Tuesday Poem, "Caught on Memory, Art Students' League, 1957"

Caught on Memory, Art Students' League, 1957

A blind salmon swimming
after my older brother,
I pluck a name from the catalogue.
George Grosz. I know enough
to know he's famous,
but not for what. And from Germany,
soon to repatriate. Gill hooked. First
day of class, stationed by the door,
newsprint pad propped against easel,
I gasp as the male nude strikes
two-minute poses.
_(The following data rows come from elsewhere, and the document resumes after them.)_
(* ===== verification/DealerSplit.v ===== *)
(** * Rounds that split the dealer set

    [Cluster.v] assumes that the nodes finalize on the same dealer set.  The code derives
    that set from the chain and then drops the dealers whose commitments it did not
    receive ([VerifyDealerSourceVersions]), so it is the same at two nodes only if they
    received the commitments of the same agreed dealers.  The theorem says what such nodes
    select, that every check passes at all of them, and when the key is recovered; the last
    part is a round of four holders of one key in which nodes 2 and 3 do not receive the
    commitments of node 4: all runs succeed and the shares do not recover the key. *)

From S2P Require Import Prelude Bytes Types Fr Lagrange Gnark Toy Crypto CryptoFacts Recover KeyStore Persistence Session Merkle Dkg Reshare NodeCore AutoHeal NodeOps Agreement Messages NodeRun NodeReshare RunFacts ReshareRunFacts RunWitness Cluster.

Lemma filter_agree {A} (P P' : A -> Prop) `{forall x, Decision (P x)} `{forall x, Decision (P' x)} (l : list A) :
  (forall x, x ∈ l -> P x <-> P' x) -> filter P l = filter P' l.
Proof.
  induction l as [|x l IH]; intros Hl; [done|]. rewrite !filter_cons, IH by (intros y Hy; apply Hl; by right).
  assert (Hx : P x <-> P' x) by (apply Hl; by left). repeat case_decide; (done || tauto).
Qed.

(** Verification keeps the dealers whose pair hashes to the on-chain value. *)
Lemma verified_are `{GnarkLaws} (heard : gset Address) hashes comms sv l :
  (forall d, d ∈ l -> Reshare.source_ok hashes comms sv d <-> d ∈ heard) ->
  (Reshare.VerifyDealerSourceVersions l hashes comms sv).1 = filter (fun d => d ∈ heard) l.
Proof.
  intros Hok. unfold Reshare.VerifyDealerSourceVersions. induction l as [|d l IH] using rev_ind; [done|].
  rewrite foldl_app, filter_app, filter_cons, filter_nil. cbn [foldl]. rewrite <- IH by (intros x Hx; apply Hok; set_solver).
  assert (Hd : Reshare.source_ok hashes comms sv d <-> d ∈ heard) by (apply Hok; set_solver).
  destruct (Reshare.source_step_spec hashes comms sv d (foldl (Reshare.source_step hashes comms sv) ([], ∅) l)) as [(Hs & v & _ & ->)|(Hs & ->)];
    case_decide; (tauto || done || by rewrite app_nil_r).
Qed.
Legs wide, calf muscles
taut, arms stretched overhead.
Leaning left, fingers spread.
My charcoal breaks.
Five poses, ten, warm-up
for a long study
of his lean buttocks, the black
stool on which he rests one heel.
A group clusters, teacher hidden,
words inaudible, then swarms
as he moves to another
drawing, coming closer until
the small man, arm lifted to correct
foreshortening, thick marks on a timid sketch,
is revealed. He catches my eyes,
stares, unblinking.
                                It's hours
before he looks away
and I grab my tablet, leave 
the room, never to return.

This was published in an extremely small journal called "Purple Patch" in London. The editor just Xeroxes whatever he's accepted and shoves it in rather haphazardly.
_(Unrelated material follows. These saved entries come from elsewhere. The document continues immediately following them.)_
(** The protocol endpoints of the server's router that store a message. *)
Definition protocol_handler (path : string) : option (HandlerEnv Fr P -> Request -> M unit) :=
  if bool_decide (path = "/dkg/share"%string) then Some (maxBodySize (Z.shiftl 64 10) handleDKGShare)
  else if bool_decide (path = "/dkg/commitment"%string) then Some (maxBodySize (Z.shiftl 256 10) handleDKGCommitment)
  else if bool_decide (path = "/dkg/ack"%string) then Some (maxBodySize (Z.shiftl 64 10) handleDKGAck)
  else if bool_decide (path = "/dkg/broadcast"%string) then Some (maxBodySize (Z.shiftl 1 20) handleCommitmentBroadcast)
  else if bool_decide (path = "/reshare/share"%string) then Some (maxBodySize (Z.shiftl 64 10) handleReshareShare)
  else if bool_decide (path = "/reshare/commitment"%string) then Some (maxBodySize (Z.shiftl 256 10) handleReshareCommitment)
  else if bool_decide (path = "/reshare/ack"%string) then Some (maxBodySize (Z.shiftl 64 10) handleReshareAck)
  else None.
End Handlers.

(** The fields every message shares are decoded alike. *)
Class WireLaws `{WireLib} : Prop := {
  json_share_base p m : json_share p = Ok m -> json_base p = Ok (mkBaseMessage (sm_From m) (sm_To m) (sm_SessionTimestamp m));
  json_commitment_base p m : json_commitment p = Ok m -> json_base p = Ok (mkBaseMessage (cm_From m) (cm_To m) (cm_SessionTimestamp m));
  json_ack_base p m : json_ack p = Ok m -> json_base p = Ok (mkBaseMessage (am_From m) (am_To m) (am_SessionTimestamp m));
  json_share_request_base p m : json_share_request p = Ok m -> json_base p = Ok (mkBaseMessage (sr_From m) (sr_To m) (sr_SessionTimestamp m));
  json_broadcast_base p m : json_broadcast p = Ok m -> json_base p = Ok (mkBaseMessage (cbm_From m) (cbm_To m) (cbm_SessionTimestamp m))
}.

(** ** Endpoints as events of a run *)

Section HandlerFacts.
Context `{Gnark} `{SigLib} `{FrText Fr} `{WireLaws} {P : Type}.
Implicit Types (n : Node Fr P) (env : HandlerEnv Fr P) (r : Request).

Notation M := (HM (Node Fr P)).

(** The request carries a message of [peer] to this node, signed by [peer]. *)
Definition authentic env r n (m : AuthenticatedMessage) (peer : OperatorSetPeer) (b : BaseMessage) : Prop :=
  json_auth (Body r) = Ok m /\ json_base (Payload m) = Ok b /\ base_To b = OperatorAddress_ n /\
  (exists ops, (getSession n (base_SessionTimestamp b) = None -> fetchCurrentOperators (h_fetched env) = Ok ops) /\
     (forall s, getSession n (base_SessionTimestamp b) = Some s -> Operators s = ops) /\ peer ∈ ops) /\
  OperatorAddress peer = base_From b /\ Keccak256 (Payload m) = Hash m /\ signed peer (Signature m) (Hash m).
I've always been fond of finding subversive or radical, very unconventional, places to send poems. My first work was published in "Struggle," a small radical  journal that I've always liked. That editor sometimes sends me notes written in the most beautiful handwriting. He's true to his philosophy, a blue-collar worker who supports his political ideals. I quite admire him, Tim Hall.


  1. Dear Melissa - you've told my story! Just yesterday I was telling two women friends about life drawing classes at Art School and in particular about one of the male models who would fixate on a different female student each class. My turn came during one the exam sessions, and oh... how awkward and blush-inducing it was for the very naive young me! (I was a sheltered boarding school girl!) His eyes never left my paper, either - I could feel them boring a hole in my page, especially when I could no longer avoid drawing his genitals! What could I do but keep going? It was an exam - I had no choice but to see it through, but oh my... it was 'hours before he looked away. . .' His name was Pete. (And I still have those drawings!)
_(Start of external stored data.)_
(** [fmt.Sscanf(v, "%d", &swVersionInt)]: what follows the number is ignored. *)
Definition scan_version (v : string) : res Z :=
  '(n, _) ← from_opt "failed to parse swversion" (scan_d (chars_of v)); Ok n.

Section Token.
Context `{JwtLib} `{Gnark}.

Definition validateToken (av : AttestationVerifier) (csToken : ConfidentialSpaceToken) (cfg : validationConfig) : res unit :=
  _ ← fail_if (negb (bool_decide (SwName csToken = "CONFIDENTIAL_SPACE"%string))) "invalid software name: %s. Expected CONFIDENTIAL_SPACE";
  _ ← fail_if (requireAttesterTCB cfg && negb (bool_decide (AttesterTCB csToken = ["INTEL"%string]))) "invalid attester_tcb: %v. Expected [INTEL]";
  _ ← fail_if (negb (bool_decide (HwModel csToken = expectedHwModel cfg))) "invalid hwmodel: %s. Expected %s";
  v ← from_opt "empty swversion array" (head (SwVersion csToken));
  swVersionInt ← scan_version v;
  _ ← fail_if (swVersionInt <? 250300) "invalid swversion: %d. Expected >= 250300 for TDX support";
  _ ← (if requireTDXSubmods cfg then
         _ ← fail_if (bool_decide (GcpAttesterTcbStatus csToken = ""%string)) "tdx submods not found in Intel Trust Authority token";
         fail_if (negb (bool_decide (GcpAttesterTcbStatus csToken = "UpToDate"%string))) "invalid tdx.gcp_attester_tcb_status: %s. Expected UpToDate"
       else Ok tt);
  _ ← (if negb (debugMode av) then
         _ ← fail_if (negb (bool_decide (DbgStat csToken = "disabled-since-boot"%string))) "invalid dbgstat: %s. Expected disabled-since-boot";
         fail_if (negb (bool_decide (requiredSupportAttr cfg ∈ SupportAttributes csToken)))
           "invalid confidential_space.support_attributes: %v. Expected to contain %s"
       else Ok tt);
  fail_if (negb (bool_decide (GCE_ProjectID csToken = projectID av))) "invalid project_id: %s. Expected %s".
    Warm greetings to you - and thanks for your poem and the memories it's woken.


  2. Oops, I've just realized that my last comment may come across as ambiguous... SO, just to clarify, the studio situation was more eye-opening than distressing or inappropriate.
    L, C

  3. Terrific poem, Melissa.

    Have you seen Anthony Duce's work:

    Anthony paints and writes about his models and the experience of painting them.

    I find it fascinating. I can't imagine drawing a nude, but then again I can't draw.

  4. Dear Melissa:
    I like the way this poem comes in spurts!
    You're still drawing.

  5. Your poem catches that capturing brilliantly.


  6. My favorite line: "Gill hooked." This poem is wonderfully paced, which just adds to the unease of the narrator. Bravo!